Network / Ideas / Three things we learned on “Designing Collaborations” from Reboot's Masterclass
One of the slides from The Reboot's Masterclass.
One of the slides from The Reboot's Masterclass.

This is part 2 of a two-part series

This past Wednesday, three Meedanis had a chance to attend The Reboot’s Masterclass on “Designing Collaborations for Urgent, Courageous Change,” a 1.5-hour session on cross-sector collaboration. We will be sharing our team’s insights for the other two sessions of this webinar series.

As the workshop describes itself:

COVID-19 demands that we build diverse coalitions to advance equitable and effective response efforts. These efforts must draw on the radical imaginations of our artists, the moral courage of our activists, the innovation of community organizers, the agenda-setting influence of our media, the values of our civil society leaders, the infrastructure of the private sector, and the reach of our public institutions.

At Meedan, we work at the intersection of a number of different sectors — journalists, academics, policy researchers, human rights workers, artists and others — at a global scale, and so this is a topic close to our heart. Here are three things we learned from speakers Panthea Lee, Founder and Executive Director of The Reboot and Chelsey Lepage, Associate Director of Programs:

Program and initiative design can look like agile product development, starting with the problem and people.

Focus on the problem first, invite fewer subject matter experts to the table and more the people that need the solution. Chelsey Lepage suggested framing the problem as a hunch to make everyone collaborating more comfortable when giving inputs. It was insightful to see design and product development concepts applied to program work in such a clear manner.

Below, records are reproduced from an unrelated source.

Lemma claim_transaction_same {A} l files dir store intent lock now (op : EffectRecords -> N -> Res A * _ * Dir) res l' dir' :
  (forall records at_ms, (op records at_ms).2 = dir) ->
  with_claim_transaction sha256 l files dir store intent lock now op = (res, l', dir') -> dir' = dir.
Proof.
  intros Hop. unfold with_claim_transaction. destruct (el_writer l); [|by intros; simplify_eq].
  destruct (_ || _); [by intros; simplify_eq|].
  destruct (_ >>? _) as [[at_ms records]|]; [|by intros; simplify_eq].
  unfold end_transaction. specialize (Hop records at_ms).
  destruct (op records at_ms) as [[[a'|] records'] dir1]; intros; by simplify_eq.
Qed.

Lemma run_calls_app cs1 cs2 : forall dir answers1 dir1 answers2 dir2,
  run_calls sha256 dir cs1 = (answers1, dir1) -> run_calls sha256 dir1 cs2 = (answers2, dir2) ->
  run_calls sha256 dir (cs1 ++ cs2) = (answers1 ++ answers2, dir2).
Proof.
  induction cs1 as [|c cs1 IH]; intros dir answers1 dir1 answers2 dir2 H1 H2; cbn in *; [by simplify_eq|].
  destruct (effect_call sha256 dir c) as [a d]. destruct (run_calls sha256 d cs1) as [as1 d1] eqn:E.
  simplify_eq. by rewrite (IH d as1 dir1 answers2 dir2 E H2).
Qed.

Definition cost (b : bool) : nat := if b then 1 else 0.

(** A turn that does not touch the ledger. *)
Ltac quiet := split_and!; [apply Forall_nil_2|reflexivity|unfold effect_runs, creations; cbn; lia].

Lemma work_turn_paid w dir t w' dir' events credit :
  paid credit (wk_work w) -> turn_in_range t -> work_turn sha256 w dir t = (w', dir', events) ->
  exists credit' cs, paid credit' (wk_work w') /\ Forall (call_ok in_use) cs /\
    run_calls sha256 dir cs = (ledger_answers events, dir') /\
    effect_runs registry key events + cost credit' <= cost credit + creations key (ledger_answers events).
Proof.
  intros Hp [Hnow Hres]. unfold work_turn.
  destruct (wk_work w) as [a|k|ak ad k|i k|i k|k|inv k|i d s at_ms k] eqn:Ew; cbn [EffectOnce.paid] in Hp.
  - intros; simplify_eq. exists credit, []. rewrite Ew. split; [done|]. quiet.
  - intros; simplify_eq. exists credit, []. split; [by apply Hp|]. quiet.
  - intros; simplify_eq. exists credit, []. split; [by apply Hp|]. quiet.
  - destruct (inspect_for_claim _ _ _ _ _ _ _ _) as [[r l] d] eqn:E. intros; simplify_eq.
    apply claim_transaction_same in E as ->; [|done].
    exists credit, []. split; [by apply Hp|]. quiet.
  - destruct (prepare_for_claim _ _ _ _ _ _ _ _ _) as [[r l] d] eqn:E. intros; simplify_eq.
    destruct Hp as [(Hg & Ha & Hu) Hk].
    exists (credit || creates key (AnswerPrepare r)),
      [CallPrepare (wk_ledger w) (tn_files t) (wk_store w) i (tn_lock t) (tn_now t) (tn_write t)].
    split_and!.
    + apply Hk. intros rec ->. by eapply prepare_created_key.
    + apply Forall_singleton. exact (conj (conj Hg (conj Ha Hnow)) Hu).
    + cbn. by rewrite E.
    + unfold effect_runs, creations. cbn [ledger_answers omap list_omap List.filter effect_run].
      destruct credit, (creates key (AnswerPrepare r)); cbn; lia.
  - intros; simplify_eq. exists credit, []. split; [by apply Hp|]. quiet.
  - intros; simplify_eq. destruct Hp as [Hc Hk].
    exists (credit && negb (effect_run registry key (EvInvoke inv))), [].
    split_and!; [by apply Hk|apply Forall_nil_2|done|].
    unfold effect_runs. cbn [List.filter ledger_answers]. destruct (effect_run registry key (EvInvoke inv)).
    + rewrite (Hc eq_refl). cbn. lia.
    + rewrite andb_true_r. cbn. lia.
  - destruct (effect_commit _ _ _ _ _ _ _ _ _ _) as [[r l] d'] eqn:E. intros; simplify_eq.
    destruct Hp as ((Hg & Ha & Hu) & Hs & Ht & Hk).
    exists credit, [CallCommit (wk_ledger w) (tn_files t) i d s at_ms (tn_lock t) (tn_write t)].
    split_and!; [by apply Hk| | |unfold effect_runs, creations; cbn; lia].
    + apply Forall_singleton. exact (conj (conj Hg (conj Ha (conj Hs Ht))) Hu).
    + cbn. by rewrite E.
Qed.

Fixpoint credits (cs : list bool) : nat :=
  match cs with [] => 0 | c :: cs => cost c + credits cs end.

Lemma credits_insert cs i c c' :
  cs !! i = Some c -> credits (<[i := c']> cs) + cost c = credits cs + cost c'.
Proof.
  revert i. induction cs as [|b cs IH]; intros [|i] H; try done.
  - injection H as ->. change (credits (<[0 := c']> (c :: cs))) with (cost c' + credits cs).
    cbn [credits]. lia.
  - specialize (IH i H).
    change (credits (<[S i := c']> (b :: cs))) with (cost b + credits (<[i := c']> cs)).
    cbn [credits]. lia.
Qed.

Lemma run_workers_paid schedule : forall ws dir cs ws' dir' events,
  Forall2 (fun c w => paid c (wk_work w)) cs ws -> Forall (fun it => turn_in_range it.2) schedule ->
  run_workers sha256 ws dir schedule = (ws', dir', events) ->
  exists calls, Forall (call_ok in_use) calls /\
    run_calls sha256 dir calls = (ledger_answers events, dir') /\
    effect_runs registry key events <= credits cs + creations key (ledger_answers events).
Proof.
  induction schedule as [|[i t] rest IH]; intros ws dir cs ws' dir' events Hp Ht Hrun; cbn in Hrun.
  { simplify_eq. exists []. split_and!; [apply Forall_nil_2|done|unfold effect_runs; cbn; lia]. }
  apply Forall_cons in Ht as [Ht Hrest]. destruct (ws !! i) as [w|] eqn:Ei; [|by eapply IH].
  destruct (Forall2_lookup_r _ _ _ _ _ Hp Ei) as (c & Hc & Hw).
  destruct (work_turn sha256 w dir t) as [[w1 dir1] ev1] eqn:E1.
  destruct (run_workers sha256 (<[i:=w1]> ws) dir1 rest) as [[ws2 dir2] ev2] eqn:E2. simplify_eq.
  destruct (work_turn_paid _ _ _ _ _ _ _ Hw Ht E1) as (c' & calls1 & Hw' & Hok1 & Hr1 & Hle1).
  apply (IH _ _ (<[i := c']> cs)) in E2 as (calls2 & Hok2 & Hr2 & Hle2); [|by apply Forall2_insert|done].
  exists (calls1 ++ calls2). split; [by apply Forall_app|].
  unfold ledger_answers in *. rewrite omap_app. split; [by eapply run_calls_app|].
  unfold effect_runs, creations in *. rewrite !List.filter_app, !length_app.
  pose proof (credits_insert cs i c c' Hc). lia.
Qed.
End Runs.

(** A worker at the start of a dispatch. *)
Definition dispatching (sha256 : string -> string) (registry : TaskHandlerRegistry)
    (in_use : string -> Prop) (w : Worker) : Prop :=
  exists task_id snapshot fence ledger, fence_in_range fence /\
    (forall e, ts_envelope snapshot = Some e -> in_use (env_idempotency_key e)) /\
    wk_work w = dispatch_claimed_attempt sha256 registry task_id snapshot fence ledger.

In agile product development, defining a good problem statement is always a challenge, and if it is not well-crafted, the user need (solution) will be unmet. Making sure the team and users are involved in the framing is the key. Otherwise, all those hours spent on meetings, coding and design will have resulted in something — in this context, an initiative — that will never be used.

During the webinar, other concepts drew on that shared parallel such as “success criteria’’. Knowing what criteria must be met so it is considered a success and how you will measure and identify it is also a core part of the product development cycle. They are embedded in the user stories, so every feature built brings value and is solving a user need. In program design this was presented in the same way: how will you know that an objective in your program was met? What will success look like? The Reboot’s webinar made clear that such as it is in product development, a fruitful initiative design is impossible without true collaboration.

Isabella Barroso, Program Manager, Latin America

When developing a collaboration, work on building relationships before focusing on the technical challenges you hope to address together.

When launching or developing a collaboration, the webinar leads emphasized the importance of thinking about collaborations as ongoing journeys, with interpersonal relationships to develop and strengthen before technical challenges become the focus. Presenters emphasized that this happens with multiple touchpoints to strengthen the collaboration, to build social cohesion, and to have “conversations as humans first, and as representatives of an organization second”. As organizations work to develop strong and long-term collaborations, the webinar emphasized that relationship building early on can help strengthen the interpersonal accountability that can help with achieving success as a team.

Over the last decade, Meedan has prioritized the development of a global community of contributors and collaborators, working together to build impactful projects at the intersection of information equity and accessibility, global journalism and digital literacy. This webinar emphasized an important value that we as an organization hold dear: as we continue to develop collaborations to address the pressing global challenges of today, we’re committed to centralizing the focus on all forms of expertise, ensuring that all stakeholders are part of collaboration design, and strengthening the foundational relationships that enable success and maximize the impact we can realize together.

Nat Gyenes, Senior Program Manager and Lead, Digital Health Lab

Living Expertise is a valuable form of expertise that’s often overlooked in favor of formal training and education.

The webinar discussed the concept of Living Experts, defined as those who “understand the lived experience of a problem or context.” These experts sit alongside a diversity of perspectives in cross-sector collaboration, such as technical experts, decision makers, implementers and allies. “Take an expensive view of ‘expertise’,” noted the webinar leaders. At Check Global and in Meedan programs overall, we aim to center different forms of expertise, and this framework made a lot of sense for how we try to implement our initiatives.